In an interview from 2000, critic Elaine Scarry positions suffering and creation as “radical opposites.”1 Hegemonic gender edicts have indeed stipulated our unmaking—our suffering they have brushed aside. In the meantime we have mutilated ourselves, whittling down our bodies according to au courant beauty metrics. And we have been not so much congratulated as admonished against respite. Destroy your body, and perhaps you might live.

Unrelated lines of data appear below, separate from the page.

(* ===== verification/IntervalList.v ===== *)
(** * Interval lists (FEXCore/include/FEXCore/Utils/IntervalList.h)

    A vector of half-open intervals sorted by offset, kept pairwise disjoint.  An iterator
    is an index; dereferencing one outside the vector has no defined result and makes the
    operation [None].  [std::equal_range], [std::upper_bound] on a range partitioned by
    their predicate return the partition point, the length of the prefix that satisfies it. *)

From Stdlib Require Import Sorted.
From S2P Require Import Prelude.

Record Interval := mkInterval { iv_Offset : Z; iv_End : Z }.

#[global] Instance Interval_eq_dec : EqDecision Interval.
Proof. solve_decision. Defined.

Module IntervalList.

Record QueryResult := mkQuery { Enclosed : bool; Size : Z; QInterval : Interval }.

(** The partition point of a vector: the first element where [p] fails. *)
Fixpoint partition_point (p : Interval -> bool) (l : list Interval) : nat :=
  match l with
  | [] => 0
  | x :: l => if p x then S (partition_point p l) else 0
  end.

(** [std::equal_range] with [LHS.End <= RHS.Offset]. *)
Definition equal_range (l : list Interval) (Entry : Interval) : nat * nat :=
  (partition_point (fun x => iv_End x <=? iv_Offset Entry) l,
   partition_point (fun x => negb (iv_End Entry <=? iv_Offset x)) l).

(** [std::upper_bound] with [value < RHS.End]. *)
Definition upper_bound (l : list Interval) (v : Z) : nat :=
  partition_point (fun x => negb (v <? iv_End x)) l.

Definition Clear (_ : list Interval) : list Interval := [].
Definition Empty (l : list Interval) : bool := bool_decide (l = []).

(** [vector::insert] before an index and [vector::erase] of a range. *)
Definition vec_insert (l : list Interval) (i : nat) (x : Interval) : list Interval :=
  take i l ++ x :: drop i l.
Definition vec_erase (l : list Interval) (i j : nat) : list Interval := take i l ++ drop j l.

Definition Insert (l : list Interval) (Entry : Interval) : option (list Interval) :=
  if iv_Offset Entry =? iv_End Entry then Some l
  else
    let '(FirstIt, EndIt) := equal_range l Entry in
    if (FirstIt =? EndIt)%nat then Some (vec_insert l FirstIt Entry)
    else
      let LastIt := (EndIt - 1)%nat in
      first ← l !! FirstIt;
      last ← l !! LastIt;
      let Offset := Z.min (iv_Offset Entry) (iv_Offset first) in
      let End := Z.max (iv_End last) (iv_End Entry) in
      let l := vec_erase l (S FirstIt) (S LastIt) in
      Some (<[FirstIt := mkInterval Offset End]> l).

(** [Insert(const IntervalList&)] *)
Fixpoint InsertList (l Other : list Interval) : option (list Interval) :=
  match Other with
  | [] => Some l
  | x :: Other => l ← Insert l x; InsertList l Other
  end.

These are socially sanctioned forms of self-harm, acts taught and committed in docile compliance. A woman’s body punished her for donning a corset; nonetheless, the precious resource of cultural capital triumphed over fleshly discomfort. But in the late nineteenth century, doctors took notice of a more singular and specifically masochistic variation of female self-harm—pain inflicted methodically, purposefully, and for its own sake. At the time women’s pain was often—and is still—regarded as a biological and even moral necessity, but when Too Much women regulated their sensorial experiences in such strident ways, the medical institution was baffled, and rather tantalized. Women who intentionally harmed themselves were regarded as sites of sexual excess; in the Victorian era, a time equally infamous for extreme repression and unflagging fascination with sex, medical journals puzzled over the “Needle-Girls” phenomenon—“a peculiar type of self-mutilation…sometimes seen in hysteric persons”2 wherein women began pricking themselves with their sewing needles, even threading them into their skin.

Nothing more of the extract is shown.